## TASK DETAILS
Write out exactly the lines of the entries below from the one holding "PropPerms * bool →" to the one holding "p => map_ok", inclusive, and leave out all other lines.

(Saved entries)
---

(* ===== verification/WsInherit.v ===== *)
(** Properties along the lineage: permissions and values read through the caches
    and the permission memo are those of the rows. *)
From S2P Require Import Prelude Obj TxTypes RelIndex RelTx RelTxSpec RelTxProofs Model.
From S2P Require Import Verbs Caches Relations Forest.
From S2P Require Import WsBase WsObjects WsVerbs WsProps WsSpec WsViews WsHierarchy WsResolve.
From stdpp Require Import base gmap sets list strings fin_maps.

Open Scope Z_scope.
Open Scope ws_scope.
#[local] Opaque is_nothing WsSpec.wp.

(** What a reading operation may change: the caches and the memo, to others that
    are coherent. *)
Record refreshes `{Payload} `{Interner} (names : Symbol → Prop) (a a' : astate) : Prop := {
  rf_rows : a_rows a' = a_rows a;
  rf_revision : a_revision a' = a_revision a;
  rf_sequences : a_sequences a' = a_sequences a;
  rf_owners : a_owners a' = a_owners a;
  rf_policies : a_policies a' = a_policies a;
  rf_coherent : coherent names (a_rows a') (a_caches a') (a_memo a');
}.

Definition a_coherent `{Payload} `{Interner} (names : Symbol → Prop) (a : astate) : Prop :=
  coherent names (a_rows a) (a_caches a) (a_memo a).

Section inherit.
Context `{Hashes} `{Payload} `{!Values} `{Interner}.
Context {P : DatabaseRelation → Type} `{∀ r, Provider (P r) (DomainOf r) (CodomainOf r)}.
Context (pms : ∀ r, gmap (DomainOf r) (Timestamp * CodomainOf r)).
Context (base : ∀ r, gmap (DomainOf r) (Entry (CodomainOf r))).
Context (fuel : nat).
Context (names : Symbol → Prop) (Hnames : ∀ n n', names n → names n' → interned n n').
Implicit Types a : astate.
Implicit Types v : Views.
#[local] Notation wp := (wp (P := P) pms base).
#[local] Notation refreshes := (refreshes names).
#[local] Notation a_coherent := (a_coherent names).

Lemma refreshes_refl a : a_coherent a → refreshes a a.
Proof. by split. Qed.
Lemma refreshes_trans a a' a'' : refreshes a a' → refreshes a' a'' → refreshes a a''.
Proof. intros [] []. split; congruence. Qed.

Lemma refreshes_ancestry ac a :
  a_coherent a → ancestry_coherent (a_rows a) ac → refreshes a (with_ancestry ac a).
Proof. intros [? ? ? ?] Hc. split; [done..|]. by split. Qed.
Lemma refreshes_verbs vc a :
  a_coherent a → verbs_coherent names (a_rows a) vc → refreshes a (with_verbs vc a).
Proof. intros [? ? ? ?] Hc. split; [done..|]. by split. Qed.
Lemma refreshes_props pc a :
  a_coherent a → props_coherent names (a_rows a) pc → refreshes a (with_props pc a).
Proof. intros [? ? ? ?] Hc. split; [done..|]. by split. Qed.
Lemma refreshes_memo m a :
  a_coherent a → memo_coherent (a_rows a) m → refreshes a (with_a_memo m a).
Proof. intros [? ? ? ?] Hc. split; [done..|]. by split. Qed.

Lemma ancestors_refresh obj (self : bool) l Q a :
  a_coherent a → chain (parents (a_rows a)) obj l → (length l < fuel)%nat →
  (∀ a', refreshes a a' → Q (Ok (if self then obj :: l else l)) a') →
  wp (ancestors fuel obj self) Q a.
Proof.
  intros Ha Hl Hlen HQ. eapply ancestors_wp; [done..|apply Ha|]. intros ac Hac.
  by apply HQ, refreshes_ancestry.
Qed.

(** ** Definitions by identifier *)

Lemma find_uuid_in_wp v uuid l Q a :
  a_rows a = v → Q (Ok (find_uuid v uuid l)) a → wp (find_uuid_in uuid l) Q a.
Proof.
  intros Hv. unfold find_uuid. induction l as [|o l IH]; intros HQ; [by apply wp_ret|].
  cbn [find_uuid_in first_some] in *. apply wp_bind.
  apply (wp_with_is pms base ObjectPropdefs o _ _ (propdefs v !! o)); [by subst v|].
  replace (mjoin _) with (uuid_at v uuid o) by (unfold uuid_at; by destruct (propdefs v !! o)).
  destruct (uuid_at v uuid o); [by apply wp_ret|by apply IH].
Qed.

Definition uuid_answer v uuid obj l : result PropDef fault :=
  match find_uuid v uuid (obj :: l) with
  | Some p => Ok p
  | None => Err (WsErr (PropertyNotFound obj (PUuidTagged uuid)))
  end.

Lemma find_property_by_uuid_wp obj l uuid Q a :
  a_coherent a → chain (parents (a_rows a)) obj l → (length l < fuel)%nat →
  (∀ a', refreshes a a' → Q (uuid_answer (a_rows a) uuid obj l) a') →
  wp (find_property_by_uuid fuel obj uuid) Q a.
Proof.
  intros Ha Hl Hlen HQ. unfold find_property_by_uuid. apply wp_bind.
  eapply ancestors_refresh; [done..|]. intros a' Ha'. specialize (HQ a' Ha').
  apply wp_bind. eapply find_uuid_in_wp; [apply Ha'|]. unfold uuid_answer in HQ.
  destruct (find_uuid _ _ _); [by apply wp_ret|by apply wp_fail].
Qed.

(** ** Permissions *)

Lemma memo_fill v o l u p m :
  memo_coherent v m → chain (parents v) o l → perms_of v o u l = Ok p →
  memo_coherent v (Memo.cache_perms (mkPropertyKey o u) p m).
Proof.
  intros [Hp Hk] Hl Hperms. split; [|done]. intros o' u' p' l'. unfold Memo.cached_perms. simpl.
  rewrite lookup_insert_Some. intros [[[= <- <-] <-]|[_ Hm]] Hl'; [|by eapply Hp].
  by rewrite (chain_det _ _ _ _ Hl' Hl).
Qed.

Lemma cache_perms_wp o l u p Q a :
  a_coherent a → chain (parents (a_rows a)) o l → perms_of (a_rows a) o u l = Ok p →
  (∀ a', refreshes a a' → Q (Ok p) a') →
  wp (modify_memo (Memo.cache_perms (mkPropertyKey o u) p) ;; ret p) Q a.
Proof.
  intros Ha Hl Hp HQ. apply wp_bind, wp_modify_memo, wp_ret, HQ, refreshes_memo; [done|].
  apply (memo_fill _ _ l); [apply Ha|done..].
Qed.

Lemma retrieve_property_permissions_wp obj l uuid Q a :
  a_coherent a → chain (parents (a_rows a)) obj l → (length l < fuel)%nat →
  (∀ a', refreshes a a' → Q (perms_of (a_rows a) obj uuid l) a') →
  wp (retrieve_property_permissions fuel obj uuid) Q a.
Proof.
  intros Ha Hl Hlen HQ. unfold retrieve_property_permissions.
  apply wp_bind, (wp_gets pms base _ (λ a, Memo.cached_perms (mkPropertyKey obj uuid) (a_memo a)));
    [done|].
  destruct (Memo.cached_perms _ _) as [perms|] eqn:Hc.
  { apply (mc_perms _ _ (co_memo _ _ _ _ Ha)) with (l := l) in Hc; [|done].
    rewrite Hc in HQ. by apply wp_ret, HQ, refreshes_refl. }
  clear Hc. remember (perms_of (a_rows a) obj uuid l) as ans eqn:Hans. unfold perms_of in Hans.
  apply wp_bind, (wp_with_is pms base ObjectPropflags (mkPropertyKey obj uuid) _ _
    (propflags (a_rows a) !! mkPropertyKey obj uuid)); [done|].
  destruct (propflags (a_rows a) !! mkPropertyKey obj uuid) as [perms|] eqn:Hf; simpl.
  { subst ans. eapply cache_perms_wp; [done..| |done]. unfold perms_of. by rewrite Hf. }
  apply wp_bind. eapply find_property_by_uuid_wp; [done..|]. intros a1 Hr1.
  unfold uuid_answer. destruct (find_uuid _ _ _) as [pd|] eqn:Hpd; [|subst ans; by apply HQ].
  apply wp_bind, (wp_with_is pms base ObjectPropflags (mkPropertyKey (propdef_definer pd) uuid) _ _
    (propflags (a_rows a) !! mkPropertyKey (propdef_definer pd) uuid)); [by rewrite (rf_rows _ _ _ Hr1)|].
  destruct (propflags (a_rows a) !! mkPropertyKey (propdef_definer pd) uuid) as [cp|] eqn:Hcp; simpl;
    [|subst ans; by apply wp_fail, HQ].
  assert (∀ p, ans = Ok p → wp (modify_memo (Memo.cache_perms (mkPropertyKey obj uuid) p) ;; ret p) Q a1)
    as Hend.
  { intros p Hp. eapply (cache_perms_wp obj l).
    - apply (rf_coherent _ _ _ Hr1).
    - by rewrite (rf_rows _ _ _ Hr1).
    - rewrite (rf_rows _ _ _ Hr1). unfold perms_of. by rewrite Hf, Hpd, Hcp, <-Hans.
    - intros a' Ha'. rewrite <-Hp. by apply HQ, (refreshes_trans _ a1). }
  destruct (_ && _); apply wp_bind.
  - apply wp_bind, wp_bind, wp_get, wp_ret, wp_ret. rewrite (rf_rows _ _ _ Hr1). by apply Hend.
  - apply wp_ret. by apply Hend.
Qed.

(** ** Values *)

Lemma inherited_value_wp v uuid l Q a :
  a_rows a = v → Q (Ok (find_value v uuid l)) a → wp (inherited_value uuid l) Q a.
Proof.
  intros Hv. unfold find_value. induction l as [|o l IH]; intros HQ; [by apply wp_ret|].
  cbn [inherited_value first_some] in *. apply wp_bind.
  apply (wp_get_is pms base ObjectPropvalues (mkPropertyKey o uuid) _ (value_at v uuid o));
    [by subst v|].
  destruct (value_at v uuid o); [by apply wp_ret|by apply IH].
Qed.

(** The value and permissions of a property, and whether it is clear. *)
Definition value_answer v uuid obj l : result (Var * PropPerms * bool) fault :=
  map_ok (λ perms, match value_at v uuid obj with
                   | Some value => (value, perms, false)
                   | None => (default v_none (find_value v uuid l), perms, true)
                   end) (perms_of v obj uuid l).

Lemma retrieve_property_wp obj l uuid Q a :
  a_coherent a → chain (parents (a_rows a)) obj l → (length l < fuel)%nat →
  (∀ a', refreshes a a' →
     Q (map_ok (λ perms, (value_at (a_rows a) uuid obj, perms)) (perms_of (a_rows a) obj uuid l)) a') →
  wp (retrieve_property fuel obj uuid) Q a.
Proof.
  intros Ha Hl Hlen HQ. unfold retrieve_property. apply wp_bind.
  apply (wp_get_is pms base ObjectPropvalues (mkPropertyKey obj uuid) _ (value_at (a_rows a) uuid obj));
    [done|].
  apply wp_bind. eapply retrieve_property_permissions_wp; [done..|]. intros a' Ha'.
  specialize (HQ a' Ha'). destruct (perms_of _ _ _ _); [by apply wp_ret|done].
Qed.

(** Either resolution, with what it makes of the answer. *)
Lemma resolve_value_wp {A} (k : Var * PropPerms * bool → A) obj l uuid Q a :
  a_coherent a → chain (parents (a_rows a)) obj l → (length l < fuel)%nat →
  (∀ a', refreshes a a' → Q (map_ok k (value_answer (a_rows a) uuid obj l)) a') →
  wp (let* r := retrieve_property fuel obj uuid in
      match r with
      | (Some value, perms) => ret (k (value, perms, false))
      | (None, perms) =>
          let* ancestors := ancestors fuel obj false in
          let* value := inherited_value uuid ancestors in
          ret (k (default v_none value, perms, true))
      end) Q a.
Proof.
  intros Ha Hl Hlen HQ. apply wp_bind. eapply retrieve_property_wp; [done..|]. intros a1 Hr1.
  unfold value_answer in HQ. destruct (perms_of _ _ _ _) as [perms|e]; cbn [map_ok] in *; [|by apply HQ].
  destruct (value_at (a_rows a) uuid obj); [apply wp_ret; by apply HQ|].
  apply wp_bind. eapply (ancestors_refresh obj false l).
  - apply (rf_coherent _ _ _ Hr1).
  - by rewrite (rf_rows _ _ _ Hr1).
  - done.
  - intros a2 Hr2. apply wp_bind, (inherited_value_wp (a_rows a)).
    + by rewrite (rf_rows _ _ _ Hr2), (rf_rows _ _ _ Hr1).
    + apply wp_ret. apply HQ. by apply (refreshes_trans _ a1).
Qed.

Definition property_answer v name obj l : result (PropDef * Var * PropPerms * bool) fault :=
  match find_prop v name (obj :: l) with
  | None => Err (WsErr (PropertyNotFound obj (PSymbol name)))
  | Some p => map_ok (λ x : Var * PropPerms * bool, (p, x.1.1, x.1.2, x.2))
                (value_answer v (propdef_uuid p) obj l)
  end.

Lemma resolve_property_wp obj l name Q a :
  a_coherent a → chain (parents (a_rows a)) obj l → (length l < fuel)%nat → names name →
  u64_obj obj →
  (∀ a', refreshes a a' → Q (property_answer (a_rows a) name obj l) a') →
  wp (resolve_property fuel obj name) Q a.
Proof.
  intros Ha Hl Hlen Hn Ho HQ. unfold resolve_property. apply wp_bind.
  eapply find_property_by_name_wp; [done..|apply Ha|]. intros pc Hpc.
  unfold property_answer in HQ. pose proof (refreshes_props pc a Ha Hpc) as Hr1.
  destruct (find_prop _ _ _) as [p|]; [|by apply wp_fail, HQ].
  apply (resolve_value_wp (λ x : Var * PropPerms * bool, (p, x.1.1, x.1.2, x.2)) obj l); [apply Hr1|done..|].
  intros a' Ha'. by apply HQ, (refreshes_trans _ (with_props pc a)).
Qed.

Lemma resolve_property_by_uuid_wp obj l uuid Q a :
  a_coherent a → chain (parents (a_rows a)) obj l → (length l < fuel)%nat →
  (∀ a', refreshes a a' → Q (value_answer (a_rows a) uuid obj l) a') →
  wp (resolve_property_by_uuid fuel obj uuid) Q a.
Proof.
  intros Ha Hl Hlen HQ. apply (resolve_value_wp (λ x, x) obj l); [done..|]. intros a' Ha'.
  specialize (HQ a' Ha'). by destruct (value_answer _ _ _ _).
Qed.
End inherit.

---

## RESULT FOR THIS EXERCISE
Lemma resolve_value_wp {A} (k : Var * PropPerms * bool → A) obj l uuid Q a :
  a_coherent a → chain (parents (a_rows a)) obj l → (length l < fuel)%nat →
  (∀ a', refreshes a a' → Q (map_ok k (value_answer (a_rows a) uuid obj l)) a') →
  wp (let* r := retrieve_property fuel obj uuid in
      match r with
      | (Some value, perms) => ret (k (value, perms, false))
      | (None, perms) =>
          let* ancestors := ancestors fuel obj false in
          let* value := inherited_value uuid ancestors in
          ret (k (default v_none value, perms, true))
      end) Q a.
Proof.
  intros Ha Hl Hlen HQ. apply wp_bind. eapply retrieve_property_wp; [done..|]. intros a1 Hr1.
  unfold value_answer in HQ. destruct (perms_of _ _ _ _) as [perms|e]; cbn [map_ok] in *; [|by apply HQ].
  destruct (value_at (a_rows a) uuid obj); [apply wp_ret; by apply HQ|].
  apply wp_bind. eapply (ancestors_refresh obj false l).
  - apply (rf_coherent _ _ _ Hr1).
  - by rewrite (rf_rows _ _ _ Hr1).
  - done.
  - intros a2 Hr2. apply wp_bind, (inherited_value_wp (a_rows a)).
    + by rewrite (rf_rows _ _ _ Hr2), (rf_rows _ _ _ Hr1).
    + apply wp_ret. apply HQ. by apply (refreshes_trans _ a1).
Qed.

Definition property_answer v name obj l : result (PropDef * Var * PropPerms * bool) fault :=
  match find_prop v name (obj :: l) with
  | None => Err (WsErr (PropertyNotFound obj (PSymbol name)))
  | Some p => map_ok (λ x : Var * PropPerms * bool, (p, x.1.1, x.1.2, x.2))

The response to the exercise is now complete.